__Exercise prompt__. When you reach the line in the data below that contains "(scheduled = false →", please start repeating lines exactly, and stop after the line that contains "intros Hf. destruct", repeating nothing else.

Data excerpts:
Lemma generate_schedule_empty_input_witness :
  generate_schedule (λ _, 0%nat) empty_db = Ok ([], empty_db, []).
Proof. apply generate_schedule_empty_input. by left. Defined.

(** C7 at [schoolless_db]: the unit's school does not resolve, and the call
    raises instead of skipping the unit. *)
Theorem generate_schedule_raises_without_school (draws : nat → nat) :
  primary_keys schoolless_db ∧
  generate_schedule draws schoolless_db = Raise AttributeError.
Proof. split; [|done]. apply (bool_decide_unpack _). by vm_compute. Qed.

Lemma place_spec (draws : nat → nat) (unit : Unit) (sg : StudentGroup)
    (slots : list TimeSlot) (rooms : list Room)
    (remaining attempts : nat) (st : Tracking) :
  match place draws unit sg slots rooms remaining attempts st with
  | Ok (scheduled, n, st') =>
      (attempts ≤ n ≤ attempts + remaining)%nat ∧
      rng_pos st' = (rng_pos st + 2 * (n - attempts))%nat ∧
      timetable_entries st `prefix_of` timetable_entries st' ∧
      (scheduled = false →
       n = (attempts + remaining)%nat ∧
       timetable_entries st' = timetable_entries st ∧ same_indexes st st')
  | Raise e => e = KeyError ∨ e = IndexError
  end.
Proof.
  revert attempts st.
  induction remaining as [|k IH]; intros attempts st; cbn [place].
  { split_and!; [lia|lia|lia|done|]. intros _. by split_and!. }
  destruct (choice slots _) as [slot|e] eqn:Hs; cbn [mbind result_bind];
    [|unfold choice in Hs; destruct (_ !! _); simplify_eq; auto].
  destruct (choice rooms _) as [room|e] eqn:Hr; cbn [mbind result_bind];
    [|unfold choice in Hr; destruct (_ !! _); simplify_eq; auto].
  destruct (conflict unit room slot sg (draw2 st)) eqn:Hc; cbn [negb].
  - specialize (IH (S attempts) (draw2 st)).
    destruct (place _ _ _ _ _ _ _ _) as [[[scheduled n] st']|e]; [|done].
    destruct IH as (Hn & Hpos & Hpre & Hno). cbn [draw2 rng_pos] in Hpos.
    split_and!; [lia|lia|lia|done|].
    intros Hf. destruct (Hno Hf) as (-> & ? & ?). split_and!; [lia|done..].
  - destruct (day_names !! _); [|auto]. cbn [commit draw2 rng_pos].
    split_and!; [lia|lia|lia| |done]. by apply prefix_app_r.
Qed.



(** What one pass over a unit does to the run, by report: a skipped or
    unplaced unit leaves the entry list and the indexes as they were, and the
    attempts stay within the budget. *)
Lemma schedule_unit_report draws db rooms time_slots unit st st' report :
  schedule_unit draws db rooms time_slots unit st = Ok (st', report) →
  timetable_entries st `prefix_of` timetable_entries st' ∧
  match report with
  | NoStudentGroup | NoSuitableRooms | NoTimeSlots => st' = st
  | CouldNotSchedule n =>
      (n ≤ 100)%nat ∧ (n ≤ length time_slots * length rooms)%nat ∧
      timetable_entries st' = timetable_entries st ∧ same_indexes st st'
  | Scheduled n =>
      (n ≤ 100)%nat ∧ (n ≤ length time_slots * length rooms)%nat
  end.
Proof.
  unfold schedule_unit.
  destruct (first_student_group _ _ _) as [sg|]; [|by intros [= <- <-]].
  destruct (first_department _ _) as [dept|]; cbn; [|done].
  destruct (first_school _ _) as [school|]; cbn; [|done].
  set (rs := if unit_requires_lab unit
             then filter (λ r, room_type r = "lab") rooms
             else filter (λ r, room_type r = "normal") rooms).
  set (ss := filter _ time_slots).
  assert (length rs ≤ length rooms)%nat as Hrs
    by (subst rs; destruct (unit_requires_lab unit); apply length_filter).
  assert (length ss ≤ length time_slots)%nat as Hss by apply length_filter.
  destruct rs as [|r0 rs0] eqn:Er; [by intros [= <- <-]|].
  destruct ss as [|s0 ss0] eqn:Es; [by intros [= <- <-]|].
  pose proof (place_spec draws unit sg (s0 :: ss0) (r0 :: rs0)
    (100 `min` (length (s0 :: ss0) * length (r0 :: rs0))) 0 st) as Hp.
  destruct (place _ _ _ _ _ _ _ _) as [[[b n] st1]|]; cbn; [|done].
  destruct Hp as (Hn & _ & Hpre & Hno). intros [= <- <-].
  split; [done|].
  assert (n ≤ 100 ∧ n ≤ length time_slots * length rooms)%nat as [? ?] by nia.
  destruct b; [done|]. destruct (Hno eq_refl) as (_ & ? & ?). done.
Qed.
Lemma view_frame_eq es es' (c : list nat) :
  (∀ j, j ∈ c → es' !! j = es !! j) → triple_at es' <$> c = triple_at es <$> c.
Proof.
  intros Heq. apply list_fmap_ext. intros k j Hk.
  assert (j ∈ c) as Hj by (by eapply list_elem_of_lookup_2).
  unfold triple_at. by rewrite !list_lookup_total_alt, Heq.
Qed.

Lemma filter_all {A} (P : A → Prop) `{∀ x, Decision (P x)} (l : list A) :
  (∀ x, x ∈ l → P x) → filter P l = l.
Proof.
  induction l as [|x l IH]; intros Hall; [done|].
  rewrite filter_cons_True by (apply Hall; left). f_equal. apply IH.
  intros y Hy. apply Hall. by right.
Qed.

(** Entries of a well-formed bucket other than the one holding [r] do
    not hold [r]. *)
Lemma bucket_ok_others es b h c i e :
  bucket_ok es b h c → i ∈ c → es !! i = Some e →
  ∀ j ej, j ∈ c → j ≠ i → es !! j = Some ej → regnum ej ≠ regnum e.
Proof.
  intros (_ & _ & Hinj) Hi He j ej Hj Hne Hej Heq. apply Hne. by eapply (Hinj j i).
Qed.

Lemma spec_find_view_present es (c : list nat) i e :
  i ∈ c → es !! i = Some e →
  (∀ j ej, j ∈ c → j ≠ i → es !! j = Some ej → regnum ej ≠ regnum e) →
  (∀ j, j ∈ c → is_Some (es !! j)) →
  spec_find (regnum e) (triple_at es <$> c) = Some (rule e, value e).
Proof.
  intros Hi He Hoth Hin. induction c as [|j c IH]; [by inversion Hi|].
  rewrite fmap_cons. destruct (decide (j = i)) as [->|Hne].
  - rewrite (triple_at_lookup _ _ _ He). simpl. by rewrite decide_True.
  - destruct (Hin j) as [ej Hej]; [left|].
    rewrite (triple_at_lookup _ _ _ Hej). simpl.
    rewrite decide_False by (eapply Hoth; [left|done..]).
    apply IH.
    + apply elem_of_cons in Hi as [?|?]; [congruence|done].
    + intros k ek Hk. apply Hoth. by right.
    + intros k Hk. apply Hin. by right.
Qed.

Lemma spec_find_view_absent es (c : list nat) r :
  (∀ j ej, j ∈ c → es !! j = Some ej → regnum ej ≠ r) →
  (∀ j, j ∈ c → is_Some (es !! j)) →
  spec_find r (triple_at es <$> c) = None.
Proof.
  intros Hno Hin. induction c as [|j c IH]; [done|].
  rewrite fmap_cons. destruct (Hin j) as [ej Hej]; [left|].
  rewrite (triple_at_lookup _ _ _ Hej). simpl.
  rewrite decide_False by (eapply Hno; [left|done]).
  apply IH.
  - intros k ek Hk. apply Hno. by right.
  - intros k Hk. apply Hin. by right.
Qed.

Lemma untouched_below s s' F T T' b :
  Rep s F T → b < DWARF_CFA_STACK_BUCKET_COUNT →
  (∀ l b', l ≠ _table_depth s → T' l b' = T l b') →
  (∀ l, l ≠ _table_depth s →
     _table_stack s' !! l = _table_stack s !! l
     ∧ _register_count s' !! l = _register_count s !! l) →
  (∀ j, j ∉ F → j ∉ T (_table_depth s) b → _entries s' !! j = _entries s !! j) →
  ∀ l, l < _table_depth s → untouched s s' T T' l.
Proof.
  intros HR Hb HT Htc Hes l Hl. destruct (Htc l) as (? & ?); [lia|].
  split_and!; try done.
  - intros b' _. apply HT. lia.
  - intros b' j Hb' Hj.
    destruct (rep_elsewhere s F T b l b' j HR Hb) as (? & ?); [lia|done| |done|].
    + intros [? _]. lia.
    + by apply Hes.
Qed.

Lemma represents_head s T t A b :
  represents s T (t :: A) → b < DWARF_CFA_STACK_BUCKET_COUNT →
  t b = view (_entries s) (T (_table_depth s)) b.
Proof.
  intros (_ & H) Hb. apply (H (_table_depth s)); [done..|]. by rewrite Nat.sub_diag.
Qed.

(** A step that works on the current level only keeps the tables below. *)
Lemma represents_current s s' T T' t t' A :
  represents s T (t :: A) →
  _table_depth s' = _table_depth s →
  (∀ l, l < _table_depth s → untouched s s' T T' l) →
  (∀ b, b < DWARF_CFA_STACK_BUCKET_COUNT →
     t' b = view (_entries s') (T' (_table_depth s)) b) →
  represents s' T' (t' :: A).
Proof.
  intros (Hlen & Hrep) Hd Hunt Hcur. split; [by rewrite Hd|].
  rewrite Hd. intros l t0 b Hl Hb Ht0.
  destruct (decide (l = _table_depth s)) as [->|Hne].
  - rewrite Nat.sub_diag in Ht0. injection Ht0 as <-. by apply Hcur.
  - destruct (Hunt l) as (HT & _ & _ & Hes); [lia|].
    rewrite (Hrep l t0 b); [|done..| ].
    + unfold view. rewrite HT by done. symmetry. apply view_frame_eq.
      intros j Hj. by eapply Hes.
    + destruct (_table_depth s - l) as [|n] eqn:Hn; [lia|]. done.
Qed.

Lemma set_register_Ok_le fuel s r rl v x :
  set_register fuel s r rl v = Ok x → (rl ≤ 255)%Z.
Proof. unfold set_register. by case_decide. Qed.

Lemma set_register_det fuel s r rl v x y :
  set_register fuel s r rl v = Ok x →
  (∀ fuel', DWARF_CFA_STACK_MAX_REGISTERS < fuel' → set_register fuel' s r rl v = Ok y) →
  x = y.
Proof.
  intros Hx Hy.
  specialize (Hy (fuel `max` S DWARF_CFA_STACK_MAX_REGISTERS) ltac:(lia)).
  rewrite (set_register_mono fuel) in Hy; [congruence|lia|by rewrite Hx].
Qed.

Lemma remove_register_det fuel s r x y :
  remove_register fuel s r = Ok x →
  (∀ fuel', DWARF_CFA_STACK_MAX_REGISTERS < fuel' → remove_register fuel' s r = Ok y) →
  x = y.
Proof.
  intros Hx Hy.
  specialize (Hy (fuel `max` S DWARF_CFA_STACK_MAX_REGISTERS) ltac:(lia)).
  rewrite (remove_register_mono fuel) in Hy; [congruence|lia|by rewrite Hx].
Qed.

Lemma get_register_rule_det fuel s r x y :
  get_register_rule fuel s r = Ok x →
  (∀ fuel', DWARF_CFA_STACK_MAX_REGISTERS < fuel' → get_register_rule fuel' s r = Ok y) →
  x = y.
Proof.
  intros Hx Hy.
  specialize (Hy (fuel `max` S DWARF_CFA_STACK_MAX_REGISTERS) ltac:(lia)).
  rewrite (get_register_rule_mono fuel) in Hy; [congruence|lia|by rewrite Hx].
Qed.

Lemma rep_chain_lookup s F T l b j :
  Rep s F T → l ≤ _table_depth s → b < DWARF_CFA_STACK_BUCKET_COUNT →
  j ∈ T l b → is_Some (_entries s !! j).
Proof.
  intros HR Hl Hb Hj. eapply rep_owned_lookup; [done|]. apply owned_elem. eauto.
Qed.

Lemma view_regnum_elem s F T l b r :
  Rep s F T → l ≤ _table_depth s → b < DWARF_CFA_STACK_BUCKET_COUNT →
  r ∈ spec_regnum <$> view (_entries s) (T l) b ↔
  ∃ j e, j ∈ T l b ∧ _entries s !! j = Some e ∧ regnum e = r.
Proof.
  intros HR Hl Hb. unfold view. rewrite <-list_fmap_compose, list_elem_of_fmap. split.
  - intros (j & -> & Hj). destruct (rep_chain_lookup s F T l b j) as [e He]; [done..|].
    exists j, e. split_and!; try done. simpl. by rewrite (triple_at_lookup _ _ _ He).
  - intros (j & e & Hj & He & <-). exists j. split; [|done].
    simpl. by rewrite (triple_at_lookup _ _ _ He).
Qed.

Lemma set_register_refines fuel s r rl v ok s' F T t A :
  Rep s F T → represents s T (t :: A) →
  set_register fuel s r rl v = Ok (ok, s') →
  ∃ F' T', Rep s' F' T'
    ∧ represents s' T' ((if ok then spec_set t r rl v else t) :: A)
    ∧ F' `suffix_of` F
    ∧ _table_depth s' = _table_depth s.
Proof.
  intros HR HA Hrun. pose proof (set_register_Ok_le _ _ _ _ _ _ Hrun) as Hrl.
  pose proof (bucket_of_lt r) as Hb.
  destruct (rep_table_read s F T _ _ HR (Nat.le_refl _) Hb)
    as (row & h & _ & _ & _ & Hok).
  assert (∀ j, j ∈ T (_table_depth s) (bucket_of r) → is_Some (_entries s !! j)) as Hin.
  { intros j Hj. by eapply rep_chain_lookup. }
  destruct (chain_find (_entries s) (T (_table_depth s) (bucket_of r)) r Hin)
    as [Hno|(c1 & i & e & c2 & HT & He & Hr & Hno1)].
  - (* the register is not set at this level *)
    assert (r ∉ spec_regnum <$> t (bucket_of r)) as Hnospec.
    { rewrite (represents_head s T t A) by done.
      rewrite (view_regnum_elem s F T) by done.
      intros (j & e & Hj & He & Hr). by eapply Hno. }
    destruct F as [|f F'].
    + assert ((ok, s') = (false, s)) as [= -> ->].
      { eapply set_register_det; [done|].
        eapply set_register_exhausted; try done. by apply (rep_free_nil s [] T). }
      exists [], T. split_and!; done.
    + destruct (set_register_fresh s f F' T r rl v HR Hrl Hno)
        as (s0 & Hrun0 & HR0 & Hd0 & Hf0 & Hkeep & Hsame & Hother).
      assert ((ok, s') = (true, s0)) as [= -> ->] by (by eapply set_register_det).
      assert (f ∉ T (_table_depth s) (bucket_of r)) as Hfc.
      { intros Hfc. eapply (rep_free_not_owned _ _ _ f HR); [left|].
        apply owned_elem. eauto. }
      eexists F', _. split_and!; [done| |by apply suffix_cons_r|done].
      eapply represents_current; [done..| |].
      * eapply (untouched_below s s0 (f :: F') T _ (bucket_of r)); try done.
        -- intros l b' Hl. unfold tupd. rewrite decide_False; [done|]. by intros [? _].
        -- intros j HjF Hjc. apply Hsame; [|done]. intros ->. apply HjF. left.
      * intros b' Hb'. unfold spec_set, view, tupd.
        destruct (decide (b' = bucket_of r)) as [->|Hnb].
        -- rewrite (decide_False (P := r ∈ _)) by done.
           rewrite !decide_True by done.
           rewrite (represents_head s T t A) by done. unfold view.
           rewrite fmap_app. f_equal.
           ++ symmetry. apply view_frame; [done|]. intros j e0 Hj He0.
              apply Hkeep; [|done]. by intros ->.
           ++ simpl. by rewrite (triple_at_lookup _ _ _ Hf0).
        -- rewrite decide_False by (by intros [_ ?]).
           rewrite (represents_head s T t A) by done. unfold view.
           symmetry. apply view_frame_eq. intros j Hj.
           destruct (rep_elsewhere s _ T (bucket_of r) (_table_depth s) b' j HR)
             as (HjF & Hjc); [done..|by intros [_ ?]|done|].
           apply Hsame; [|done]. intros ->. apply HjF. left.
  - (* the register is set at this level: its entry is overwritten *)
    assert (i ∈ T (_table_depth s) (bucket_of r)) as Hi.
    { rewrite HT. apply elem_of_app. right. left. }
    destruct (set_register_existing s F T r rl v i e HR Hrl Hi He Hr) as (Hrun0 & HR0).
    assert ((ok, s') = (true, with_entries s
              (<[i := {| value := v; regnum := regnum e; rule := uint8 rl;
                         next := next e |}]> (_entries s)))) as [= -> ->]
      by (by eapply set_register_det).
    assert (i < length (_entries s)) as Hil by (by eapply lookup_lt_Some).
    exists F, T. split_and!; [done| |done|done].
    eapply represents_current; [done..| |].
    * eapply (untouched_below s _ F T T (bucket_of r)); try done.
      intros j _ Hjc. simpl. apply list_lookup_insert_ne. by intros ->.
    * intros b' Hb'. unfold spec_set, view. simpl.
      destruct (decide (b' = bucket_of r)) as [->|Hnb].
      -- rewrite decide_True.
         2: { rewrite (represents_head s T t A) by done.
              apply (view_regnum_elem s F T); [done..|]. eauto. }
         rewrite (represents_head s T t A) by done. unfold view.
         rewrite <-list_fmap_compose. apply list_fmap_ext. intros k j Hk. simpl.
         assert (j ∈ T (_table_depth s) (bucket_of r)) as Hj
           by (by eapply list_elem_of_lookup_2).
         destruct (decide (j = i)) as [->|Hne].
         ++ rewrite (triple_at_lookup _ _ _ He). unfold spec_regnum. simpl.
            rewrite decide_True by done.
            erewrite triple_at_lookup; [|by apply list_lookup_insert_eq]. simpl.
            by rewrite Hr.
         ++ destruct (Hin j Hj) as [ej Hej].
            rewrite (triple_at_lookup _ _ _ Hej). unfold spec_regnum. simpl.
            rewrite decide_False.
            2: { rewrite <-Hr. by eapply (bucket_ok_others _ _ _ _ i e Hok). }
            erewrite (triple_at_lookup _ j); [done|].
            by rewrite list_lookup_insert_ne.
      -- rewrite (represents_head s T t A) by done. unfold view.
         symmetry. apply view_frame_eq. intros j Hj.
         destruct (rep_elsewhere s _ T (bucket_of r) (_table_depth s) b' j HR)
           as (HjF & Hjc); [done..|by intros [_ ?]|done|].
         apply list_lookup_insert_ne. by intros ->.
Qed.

__Expected answer__.
      (scheduled = false →
       n = (attempts + remaining)%nat ∧
       timetable_entries st' = timetable_entries st ∧ same_indexes st st')
  | Raise e => e = KeyError ∨ e = IndexError
  end.
Proof.
  revert attempts st.
  induction remaining as [|k IH]; intros attempts st; cbn [place].
  { split_and!; [lia|lia|lia|done|]. intros _. by split_and!. }
  destruct (choice slots _) as [slot|e] eqn:Hs; cbn [mbind result_bind];
    [|unfold choice in Hs; destruct (_ !! _); simplify_eq; auto].
  destruct (choice rooms _) as [room|e] eqn:Hr; cbn [mbind result_bind];
    [|unfold choice in Hr; destruct (_ !! _); simplify_eq; auto].
  destruct (conflict unit room slot sg (draw2 st)) eqn:Hc; cbn [negb].
  - specialize (IH (S attempts) (draw2 st)).
    destruct (place _ _ _ _ _ _ _ _) as [[[scheduled n] st']|e]; [|done].
    destruct IH as (Hn & Hpos & Hpre & Hno). cbn [draw2 rng_pos] in Hpos.
    split_and!; [lia|lia|lia|done|].
    intros Hf. destruct (Hno Hf) as (-> & ? & ?). split_and!; [lia|done..].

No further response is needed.